Entro ventiquattro ore dalla constatazione dell'evento (perdita, smarrimento o sottrazione). Il termine decorre dalla scoperta, non dall'evento materiale, che potrebbe essere avvenuto in un momento precedente non accertabile.
A chi va presentata la denuncia?
Alla più vicina autorità di pubblica sicurezza (Questura, Commissariato o Stazione dei Carabinieri) e, in aggiunta, al Ministero della salute. Per le farmacie, la comunicazione al Ministero è sostituita da quella all'ASL competente per territorio.

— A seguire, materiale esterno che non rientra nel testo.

(** [context->subs[i]->subs = subs] *)
Fixpoint set_node (a : addr) (l : list _mosquitto_subleaf) (h : _mosquitto_subhier) : _mosquitto_subhier :=
  match h with
  | HNil => HNil
  | HNode b t subs retained children next =>
    HNode b t (if decide (b = a) then l else subs) retained (set_node a l children) (set_node a l next)
  end.

(** A slot that refers to a node that was freed faults. *)
Fixpoint clean_loop (c : addr) (slots : list (option addr)) : M unit :=
  match slots with
  | [] => mret tt
  | None :: slots => clean_loop c slots
  | Some a :: slots =>
    root ← gets d_subs;
    subs ← unwrap (find_node a root);
    (match unlink_leaf c subs with
     | None => mret tt
     | Some subs =>
       modify (fun d => d <| d_subscription_count ::= Z.pred |> <| d_subs ::= set_node a subs |>)
     end);;
    clean_loop c slots
  end.

Definition mqtt3_subs_clean_session (c : addr) : M Z :=
  x ← get_ctx c;
  clean_loop c (c_subs x);;
  upd_ctx c (fun x => x <| c_subs := [] |>);;
  mret MOSQ_ERR_SUCCESS.

(** * Retained messages for a new subscription *)

Definition _retain_process (retained : addr) (c : addr) (sub_qos : Z) : M Z :=
  st ← get_store retained;
  rc ← mosquitto_acl_check c (s_topic st) MOSQ_ACL_READ;
  if rc =? MOSQ_ERR_ACL_DENIED then mret MOSQ_ERR_SUCCESS
  else if negb (rc =? MOSQ_ERR_SUCCESS) then mret rc
  else
    let qos := if sub_qos <? s_qos st then sub_qos else s_qos st in
    mid ← (if 0 <? qos then _mosquitto_mid_generate c else mret 0);
    mqtt3_db_message_insert c mid mosq_md_out qos true retained.

Definition process_slot (c : addr) (sub_qos : Z) (retained : option addr) : M unit :=
  match retained with
  | Some s => _retain_process s c sub_qos;; mret tt
  | None => mret tt
  end.

Section retain_search.
Variables (c : addr) (sub_qos : Z).

(** [_retain_search] on the chain of children [branch]; [flag] is the variable of
    the code, 0 at first. *)
Fixpoint _retain_search (branch : _mosquitto_subhier) (tokens : list str) (level flag : Z) : M Z :=
  match branch with
  | HNil => mret flag
  | HNode _ topic _ retained children next =>
    match tokens with
    | [] => fault
    | token :: tokens' =>
      flag ←
        (if streq token [HASH] && bool_decide (tokens' = []) then
           process_slot c sub_qos retained;;
           (if is_nil children then mret tt
            else _retain_search children tokens (level + 1) 0;; mret tt);;
           mret (-1)
         else if negb (streq topic [PLUS]) && (streq topic token || streq token [PLUS]) then
           (match tokens' with
            | token' :: _ =>
              r ← _retain_search children tokens' (level + 1) 0;
              if (r =? -1) || (is_nil next && streq token' [HASH] && (0 <? level))
              then process_slot c sub_qos retained
              else mret tt
            | [] => process_slot c sub_qos retained
            end);;
           mret flag
         else mret flag);
      _retain_search next tokens level flag
    end
  end.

L'obbligo riguarda solo i registri interi o anche le singole pagine?
L'obbligo si estende alla perdita, smarrimento o sottrazione dei registri, di loro parti (anche singole pagine) e dei relativi documenti giustificativi delle operazioni registrate.
Quali sono le conseguenze della mancata denuncia?
La violazione dell'art. 67 è sanzionata dall'art. 68 T.U. (arresto sino a due anni o ammenda). Inoltre, la mancata denuncia può essere valutata come elemento indiziante in processi per reati più gravi, in quanto è compatibile con la volontà di occultare irregolarità nei movimenti delle sostanze.
La denuncia tempestiva protegge il titolare dei registri da contestazioni?
Sì, in misura significativa. La presentazione tempestiva della denuncia dimostra la buona fede del soggetto responsabile e può escludere la contestazione delle irregolarità documentali che emergono a seguito della perdita, sempreché le movimentazioni delle sostanze siano riscontrabili da documentazione parallela.
L'obbligo di denuncia si applica anche in caso di incendio accidentale?
Sì. L'art. 67 parla di 'perdita' (che comprende la distruzione accidentale), senza distinguere tra cause accidentali e dolose. In caso di incendio, furto o altro evento, l'obbligo di denuncia nei termini rimane invariato indipendentemente dalla causa della perdita.